O antigo Presidente da República defende uma reforma do sistema eleitoral e da Administração Pública, que está “colonizada” pelos partidos do arco de poder
Foi um diagnóstico muito pessimista, mas “realista”, aquele que Ramalho Eanes deixou numa conferência organizada pela SEDES - Associação para o Desenvolvimento Económico, em Lisboa. Para o antigo Presidente da República, Portugal enfrenta uma “crise” que atravessa as principais dimensões sociais do país, da política à Administração, passando pelas Forças Armadas e pela própria sociedade civil. Não uma crise de regime, como defendeu há semanas Marcelo Rebelo de Sousa, mas sobretudo de “uma crise de representação” que coloca em causa a própria democracia.
“Quando a moral pública se fragiliza” abre-se “porta à demagogia, corrupção e justicialismo”, argumentou Eanes. “E é isso que ameaça acontecer, pela culpa das instituições políticas, mas também da sociedade civil. Não há uma crise da democracia, nem do regime, mas há uma crise de representação política. Muitos dos eleitores não se sentem representados pelos partidos políticos”. Para Eanes, há uma "epidemia de corrupção que grassa pela sociedade" e para a qual também concorre uma "cultura de complacência" generalizada.

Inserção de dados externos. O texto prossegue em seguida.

(** [Debug]: the nodes with handlers or children, indented; the methods in the
    map's order. *)
Definition is_shown (r : Route) : bool :=
  negb (bool_decide (handlers r = ∅)) || negb (bool_decide (kids r = [])).
Definition methods_str (ms : list Method) : string :=
  match ms with
  | [] => ""
  | m :: ms => "(" +:+ foldl (λ acc m, acc +:+ "," +:+ m) m ms +:+ ")"
  end.
Fixpoint get_route_str (order : gmap Method Handler → list Method) (pre_fix : string) (r : Route)
  : string :=
  let space_pre_fix := "    " +:+ pre_fix in
  let route_strs :=
    (fix go (l : list Route) : list string :=
       match l with
       | [] => []
       | c :: l => if is_shown c then get_route_str order space_pre_fix c :: go l else go l
       end) (kids r) in
  let route_strs := if is_shown r
    then (pre_fix +:+ path r +:+ methods_str (order (handlers r))) :: route_strs
    else route_strs in
  match route_strs with
  | [] => ""
  | s :: l => foldl (λ acc s, acc +:+ String "010" s) s l
  end.

Definition hook (self : Route) (mw : MiddleWare) : Route :=
  set_middlewares self (middlewares self ++ [mw])%list.

Definition hook_first (self : Route) (mw : MiddleWare) : Route :=
  set_middlewares self (mw :: middlewares self).

Definition insert_handler (self : Route) (m : Method) (h : Handler) : Route :=
  set_handlers self (<[m := h]> (handlers self)).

Sem nunca relativizar o papel que a sociedade civil deve ter na regeneração das instituições, o general não deixou de apontar o dedo aos partidos e aos eleitos. “Os partidos políticos são consabidamente imprescindíveis. No entanto, enquanto organização, pouco mudaram”, notou, falando num “encastelamento” que tem sido “perversamente mantido” por um sistema eleitoral fechado, em que um “eleito é mais um delegado dos partidos políticos do que um representante do eleitor”.
É esse encastelamento que tolda a forma como se organizam a Administração Pública, e as empresas públicas, que tem sido, acusou o antigo Presidente, “colonizada partidariamente”, afastando os “mais competentes” e “desmobilizando os melhores quadros”. “Os critérios do saber, da competência e do mérito foram, por vezes, [substituídos] pela fidelidade partidária”.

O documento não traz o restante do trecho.